Bokeh is beautiful, I’ll give you that. But if you shoot everything wide open and you can’t remember the last time you shot f/8 or narrower I’d challenge you to test your abilities to do so. You see, everything we do in photography influences our overall abilities. If we focus on one thing too long then we tend to forget or “get rusty” in other areas. This flies in the face of the old opinion that you ought to pick a style and stick with it if you want to be successful, as it should (I’ve proved this wrong time and time again and would counter that it’s probably the dumbest thing an aspiring photographer could do).
Notice: This article is in no way telling you that bokeh is bad. If you take one thing away from reading this it should be that focusing on one style or effect in photography over and over again is the problem. Bokeh just happens to be the one that many people overuse at the expense of growing as photographers.
Maybe you’re reading this saying to yourself “hey man, I make lots of money off of my bokeh shots”… I can’t argue with that, I’ve made lots of money off of them as well. People tend to like the surreal effect that shooting wide open can have on otherwise ordinary subject matter. But I can also attest to, from my own experience, that shooting wide open like this can be a crutch that we lean on instead of further developing our abilities to create dynamic images without visual trickery.
In fact, I was recently working on a project in Charleston, South Carolina where I was walking up and down each and every road, alley, and pathway I could find. It was the end of the four days I allotted to working on said project and I was getting exhausted (it had been raining for the last 48 hours which didn’t help). As I was walking down the sidewalk I felt like I had not taken a shot in a long time and nobody else was dumb enough to be walking around during the ensuing rain storm so I started shooting some features of the ornate driveway gates with my lens wide open… I had regressed to the crutch that is bokeh instead of trying to muster up the cognitive energy to put together a decent photograph.
Proof that every photographer gets lazy from time to time.
There is nothing wrong with using bokeh to create beautiful images. Only when we find ourselves unable to create beautiful images without the use of bokeh do we have a problem. Avoid relying to heavily on one style or another and you’ll become a well-rounded, very capable, photographer.
Finally, I wanted to leave you with some food for thought. On a recent project I worked on for an art firm the owner said something that really resonated with me. He said that he does not like to work with photographers who create work that he himself could do and that is why he had contacted me. Take that how you will but I couldn’t agree more with him. I myself would not hire someone to put a brick wall up in my studio because I was perfectly capable of doing it. I did not hire someone to build a seat in our bay window for my wife and son to watch the cars drive by because I could simply do it myself. Consider this as you build your portfolio and determine the type of images you want to create.
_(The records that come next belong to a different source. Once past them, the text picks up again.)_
Lemma readFileLines_round_trip_witness :
  readFileLines
    (fun _ => Some {| fileBytes := fileText true ["GET~/a"; "PUT~/b"] +:+ "GET~/c";
                      fileReadError := false |}) "rules"
  = (["GET~/a"; "PUT~/b"] ++ (if decide ("GET~/c" = EmptyString) then [] else ["GET~/c"]),
     []).
Proof.
  apply (readFileLines_round_trip _ "rules" true ["GET~/a"; "PUT~/b"] "GET~/c"
           {| fileBytes := fileText true ["GET~/a"; "PUT~/b"] +:+ "GET~/c";
              fileReadError := false |}).
  - by_evaluation.
  - reflexivity.
  - reflexivity.
  - repeat (apply Forall_cons; split); [..|apply Forall_nil]; unfold plainLine; by_evaluation.
  - right. unfold plainLine. by_evaluation.
Defined.

(** X7: whatever the file holds, no line that [readFileLines] returns is
    empty, holds a newline byte, or is as long as the scanner's buffer. *)
Theorem readFileLines_lines os_Open filepath line :
  line ∈ (readFileLines os_Open filepath).1 →
  0 < String.length line ∧
  strings_Count line "010" = 0 ∧
  String.length line < bufio_MaxScanTokenSize.
Proof.
  unfold readFileLines. case_decide; [by intros ?%elem_of_nil|].
  destruct (os_Open filepath) as [file|]; [|by intros ?%elem_of_nil].
  cbn [fst]. intros [Hpos Hin]%list_elem_of_filter. split; [done|].
  pose proof (scanLines_tokens (fileBytes file) EmptyString eq_refl) as Htokens.
  rewrite Forall_forall in Htokens. by apply Htokens.
Qed.

Lemma readFileLines_lines_witness :
  0 < String.length "PUT~/b" ∧
  strings_Count "PUT~/b" "010" = 0 ∧
  String.length "PUT~/b" < bufio_MaxScanTokenSize.
Proof.
  apply (readFileLines_lines
           (fun _ => Some {| fileBytes := fileText false ["GET~/a"; ""; "PUT~/b"];
                             fileReadError := false |}) "rules" "PUT~/b").
  by_evaluation.
Defined.

(** X8: a line of 64 KiB or more stops the reading: the lines before it
    are returned, the long line and everything after it are dropped, and
    the scan error is logged. *)
Theorem readFileLines_line_too_long os_Open filepath crlf lines long rest file :
  0 < String.length filepath →
  os_Open filepath = Some file →
  fileBytes file = fileText crlf lines +:+ long +:+ rest →
  Forall (plainLine crlf) lines →
  strings_Count long "010" = 0 →
  bufio_MaxScanTokenSize ≤ String.length long →
  readFileLines os_Open filepath = (lines, [ErrorScanningFile filepath]).
Proof.
  intros Hpath Hopen Hbytes Hlines Hc Hlong. unfold readFileLines.
  rewrite decide_False by lia. rewrite Hopen, Hbytes. cbn zeta.
  rewrite (scanLines_fileText crlf lines _ Hlines), scanLines_piece by done.
  rewrite scanLines_too_long by done. cbn [fst snd orb].
  by rewrite app_nil_r, (plainLines_not_empty crlf lines Hlines).
Qed.

Lemma readFileLines_line_too_long_witness :
  readFileLines
    (fun _ => Some {| fileBytes := fileText false ["GET~/a"]
                                   +:+ repeatByte bufio_MaxScanTokenSize "x"
                                   +:+ fileText false ["PUT~/b"];
                      fileReadError := false |}) "rules"
  = (["GET~/a"], [ErrorScanningFile "rules"]).
Proof.
  apply (readFileLines_line_too_long _ "rules" false ["GET~/a"]
           (repeatByte bufio_MaxScanTokenSize "x") (fileText false ["PUT~/b"])
           {| fileBytes := fileText false ["GET~/a"]
                           +:+ repeatByte bufio_MaxScanTokenSize "x"
                           +:+ fileText false ["PUT~/b"];
              fileReadError := false |}).
  - by_evaluation.
  - reflexivity.
  - reflexivity.
  - repeat (apply Forall_cons; split); [..|apply Forall_nil]; unfold plainLine; by_evaluation.
  - by apply repeatByte_Count.
  - by rewrite repeatByte_length.
Defined.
Of course, there is the old Modern Art saying: Modern Art = I Could Have Done That + Yeah, But You Didn’t…
Feel free to share your thoughts in the comments section below.
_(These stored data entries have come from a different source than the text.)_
(** the node blueprint names, as the only type with type arguments, its own
    type [Node@T]: the declaration of the node class of integers names no
    instantiated blueprint but [Node@int] *)
Lemma declaration_of_blueprint_witness :
  exists (t : TemplateClassDef) (class_source : list sexp),
    template_class_index Examples.linked_session !! "Node" = Some t
    /\ refers_to_own_type "Node" ["T"] (drop 3 (t_class_source t)) = true
    /\ instantiate_source t ["int"] = Ok class_source
    /\ refers_only_to_itself "Node@int" class_source = true.
Proof.
  pose (t := mkTemplateClassDef "Node"
               [Tok "tclass"; Tok "Node"; Lst [Tok "T"];
                Lst [Tok "field"; Tok "Node@T"; Tok "next"; Tok "null"];
                Lst [Tok "field"; Tok "T"; Tok "val"];
                Lst [Tok "method"; Tok "Node@T"; Tok "rest"; Lst [];
                     Lst [Tok "return"; Tok "next"]]]
               [Tok "T"]).
  destruct (declaration_of_blueprint t "Node" "int" ["T"] [] (Tok "tclass")
              (Lst [Tok "T"]) (drop 3 (t_class_source t)))
    as (class_source & _ & Hsrc & Honly); try reflexivity.
  - apply NoDup_singleton.
  - rewrite list_elem_of_singleton. discriminate.
  - exists t, class_source.
    split; [reflexivity | split; [reflexivity | split; [exact Hsrc | exact Honly]]].
Defined.

Lemma declared_symbol_reads_back_witness :
  exists env2 : list frame,
    EnvironmentManager.set [<["x" := None]> ∅] "x"
      (mkVariableDef INT_TYPE_CONST "x" (Some (int_value 5)))
    = (true, env2)
    /\ EnvironmentManager.get env2 "x"
       = Some (mkVariableDef INT_TYPE_CONST "x" (Some (int_value 5)))
    /\ (forall other : string,
           other <> "x" ->
           EnvironmentManager.get env2 other
           = EnvironmentManager.get EnvironmentManager.new other)
    /\ EnvironmentManager.create_new_symbol env2 "x" = Ok (false, env2).
Proof.
  apply (declared_symbol_reads_back EnvironmentManager.new).
  reflexivity.
Defined.

Lemma class_members_are_distinct_witness :
  exists (st' : Interpreter) (c : ClassDef),
    ClassDef_init 1 (initial []) Samples.point = Ok (st', c)
    /\ (idx Samples.point 1 >>= as_tok = Ok (get_name c)
        /\ map var_name (get_fields c)
           = declared FIELD_DEF (drop 2 Samples.point)
        /\ map method_name (get_methods c)
           = declared METHOD_DEF (drop 2 Samples.point)
        /\ NoDup (map var_name (get_fields c))
        /\ NoDup (map method_name (get_methods c))).
Proof.
  eexists. eexists. split; [reflexivity |].
  eapply (class_members_are_distinct 1 (initial [])). reflexivity.
Defined.

Lemma instance_has_the_declared_members_witness :
  exists (st' : Interpreter) (c : ClassDef),
    ClassDef_init 1 (initial []) Samples.point = Ok (st', c)
    /\ exists (l : ObjectDef) (supers : list ObjectDef),
         ObjectDef_init c = l :: supers
         /\ class_def l = c
         /\ (forall f : VariableDef,
                f ∈ get_fields c -> fields l !! var_name f = Some f)
         /\ (forall m : MethodDef,
                m ∈ get_methods c -> methods l !! method_name m = Some m)
         /\ (forall k : string,
                k ∉ declared FIELD_DEF (drop 2 Samples.point) ->
                fields l !! k = None)
         /\ (forall k : string,
                k ∉ declared METHOD_DEF (drop 2 Samples.point) ->
                methods l !! k = None).
Proof.
  eexists. eexists. split; [reflexivity |].
  eapply (instance_has_the_declared_members 1 (initial [])). reflexivity.
Defined.

Lemma levels_follow_inheritance_witness :
  let animal := mkClassDef "Animal" [] [] None in
  let dog := mkClassDef "Dog" [] [] (Some animal) in
  let l := mkObjectDef dog ∅ ∅ in
  ObjectDef_init dog !! 0 = Some l
  /\ (0 = 0 -> class_def l = dog)
  /\ fields l = instantiate_fields (class_def l)
  /\ methods l = map_method_names_to_method_definitions (class_def l)
  /\ exists l' : ObjectDef,
       ObjectDef_init dog !! 1 = Some l' /\ class_def l' = animal.
Proof.
  split; [reflexivity |].
  apply (levels_follow_inheritance
           (mkClassDef "Dog" [] [] (Some (mkClassDef "Animal" [] [] None))) 0).
  reflexivity.
Defined.

Lemma replace_leaves_other_tokens_witness :
  replace {["T" := "int"]} (Lst [Tok "field"; Tok "bool"; Tok "Pair@U@bool"])
  = Lst [Tok "field"; Tok "bool"; Tok "Pair@U@bool"].
Proof.
  apply replace_leaves_other_tokens. reflexivity.
Defined.

Lemma wrong_number_of_type_arguments_is_type_error_witness :
  instantiate 0 Examples.linked_session "Node@int@bool" = Error TYPE_ERROR.
Proof.
  refine (wrong_number_of_type_arguments_is_type_error 0 Examples.linked_session
            _ "Node@int@bool" "Node" ["int"; "bool"] _ _ _ _).
  - reflexivity.
  - reflexivity.
  - reflexivity.
  - cbn. lia.
Defined.

Lemma call_of_unknown_method_is_name_error_witness :
  call_method 1 Examples.litter_session (mkRef 1 1) "g" (map Some []) false
  = Error NAME_ERROR.
Proof.
  refine (call_of_unknown_method_is_name_error 0 Examples.litter_session
            (mkRef 1 1) "g" [] false _ _ _).
  - reflexivity.
  - intros [| [| [| i]]] li Hle Hli; cbn in Hle; try lia.
    + injection Hli as <-. reflexivity.
    + discriminate.
    + discriminate.
Defined.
Bokeh for its’ own sake is a loss. If it enhances or determines what the photo is, great. I like things to be sharp throughout my shots and rarely think in terms of bokeh but rather in terms of making the prime point of focus stand out on its’ own. But perhaps the article was more about being open as a photographer than bokeh in of itself.
I think we approach photography the same way. What you said is what I was alluding to… if you are relying on Bokeh as a kind of crutch you aren’t developing the skills necessary to create images that isolate subjects without it.
I’ve found what’s out of focus to be equally as important as what is, but I really love your perspective on this.